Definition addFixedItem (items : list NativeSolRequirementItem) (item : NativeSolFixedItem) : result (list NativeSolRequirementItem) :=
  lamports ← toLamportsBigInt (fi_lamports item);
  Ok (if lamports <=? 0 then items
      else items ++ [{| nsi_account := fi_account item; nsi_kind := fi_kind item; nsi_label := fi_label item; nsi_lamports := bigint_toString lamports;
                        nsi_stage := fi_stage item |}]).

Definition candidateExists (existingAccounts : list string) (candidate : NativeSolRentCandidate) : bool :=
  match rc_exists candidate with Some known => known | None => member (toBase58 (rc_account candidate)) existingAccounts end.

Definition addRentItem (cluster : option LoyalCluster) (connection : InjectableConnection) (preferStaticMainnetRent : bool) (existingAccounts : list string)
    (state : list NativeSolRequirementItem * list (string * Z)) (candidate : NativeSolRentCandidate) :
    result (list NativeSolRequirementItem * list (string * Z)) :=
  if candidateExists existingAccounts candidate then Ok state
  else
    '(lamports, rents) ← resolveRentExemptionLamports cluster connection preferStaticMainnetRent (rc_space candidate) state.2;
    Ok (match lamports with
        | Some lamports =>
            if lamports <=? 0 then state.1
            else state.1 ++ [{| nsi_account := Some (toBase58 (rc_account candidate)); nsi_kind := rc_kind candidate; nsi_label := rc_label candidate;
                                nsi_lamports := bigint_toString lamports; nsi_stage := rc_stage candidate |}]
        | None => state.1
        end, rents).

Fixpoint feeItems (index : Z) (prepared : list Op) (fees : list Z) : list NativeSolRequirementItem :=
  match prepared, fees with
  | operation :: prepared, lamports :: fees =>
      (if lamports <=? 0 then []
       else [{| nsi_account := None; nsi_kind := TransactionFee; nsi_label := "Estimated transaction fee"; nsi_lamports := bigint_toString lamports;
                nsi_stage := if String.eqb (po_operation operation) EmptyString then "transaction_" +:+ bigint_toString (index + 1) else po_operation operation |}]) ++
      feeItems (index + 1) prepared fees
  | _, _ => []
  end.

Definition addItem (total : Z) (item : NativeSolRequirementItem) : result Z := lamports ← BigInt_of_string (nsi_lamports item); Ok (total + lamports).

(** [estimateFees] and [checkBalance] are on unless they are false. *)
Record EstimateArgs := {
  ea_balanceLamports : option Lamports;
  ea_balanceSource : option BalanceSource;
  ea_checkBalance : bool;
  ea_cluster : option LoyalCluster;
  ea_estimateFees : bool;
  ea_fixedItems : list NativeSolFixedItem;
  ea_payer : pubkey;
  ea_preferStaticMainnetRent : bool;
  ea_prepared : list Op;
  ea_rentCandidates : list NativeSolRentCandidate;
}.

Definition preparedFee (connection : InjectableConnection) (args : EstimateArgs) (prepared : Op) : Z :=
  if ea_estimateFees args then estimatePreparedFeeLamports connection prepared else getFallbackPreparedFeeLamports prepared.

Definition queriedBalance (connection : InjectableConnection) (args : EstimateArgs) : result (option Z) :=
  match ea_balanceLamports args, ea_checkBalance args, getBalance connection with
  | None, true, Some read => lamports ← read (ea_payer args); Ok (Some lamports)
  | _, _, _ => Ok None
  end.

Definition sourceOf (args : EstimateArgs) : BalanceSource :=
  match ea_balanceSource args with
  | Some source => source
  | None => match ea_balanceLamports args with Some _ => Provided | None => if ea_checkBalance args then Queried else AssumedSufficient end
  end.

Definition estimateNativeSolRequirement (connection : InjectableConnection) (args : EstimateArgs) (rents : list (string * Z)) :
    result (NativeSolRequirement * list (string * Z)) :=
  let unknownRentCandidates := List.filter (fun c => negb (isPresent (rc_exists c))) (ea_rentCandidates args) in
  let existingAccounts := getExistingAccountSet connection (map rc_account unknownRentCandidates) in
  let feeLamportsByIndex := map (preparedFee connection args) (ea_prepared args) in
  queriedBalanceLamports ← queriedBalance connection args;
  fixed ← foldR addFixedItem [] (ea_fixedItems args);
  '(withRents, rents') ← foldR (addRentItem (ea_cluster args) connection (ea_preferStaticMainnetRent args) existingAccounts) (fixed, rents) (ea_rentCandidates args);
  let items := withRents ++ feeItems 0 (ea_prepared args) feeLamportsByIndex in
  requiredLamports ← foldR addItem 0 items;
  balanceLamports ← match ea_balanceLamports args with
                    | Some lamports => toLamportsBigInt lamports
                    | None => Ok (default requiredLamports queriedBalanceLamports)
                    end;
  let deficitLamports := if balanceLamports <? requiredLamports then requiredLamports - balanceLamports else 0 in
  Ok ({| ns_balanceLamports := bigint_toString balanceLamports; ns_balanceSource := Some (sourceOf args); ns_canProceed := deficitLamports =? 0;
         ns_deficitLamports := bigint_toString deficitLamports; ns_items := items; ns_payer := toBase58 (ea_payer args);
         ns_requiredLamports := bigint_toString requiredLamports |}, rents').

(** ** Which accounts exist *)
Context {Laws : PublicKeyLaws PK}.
::::
Exercise aim -
An exact copy of the lines above, from the one containing "Ok (Some lamports)" down to the one containing "source => source" and including both, is the whole answer; retype it and nothing else.

Reply -
  | None, true, Some read => lamports ← read (ea_payer args); Ok (Some lamports)
  | _, _, _ => Ok None
  end.

Definition sourceOf (args : EstimateArgs) : BalanceSource :=
  match ea_balanceSource args with
  | Some source => source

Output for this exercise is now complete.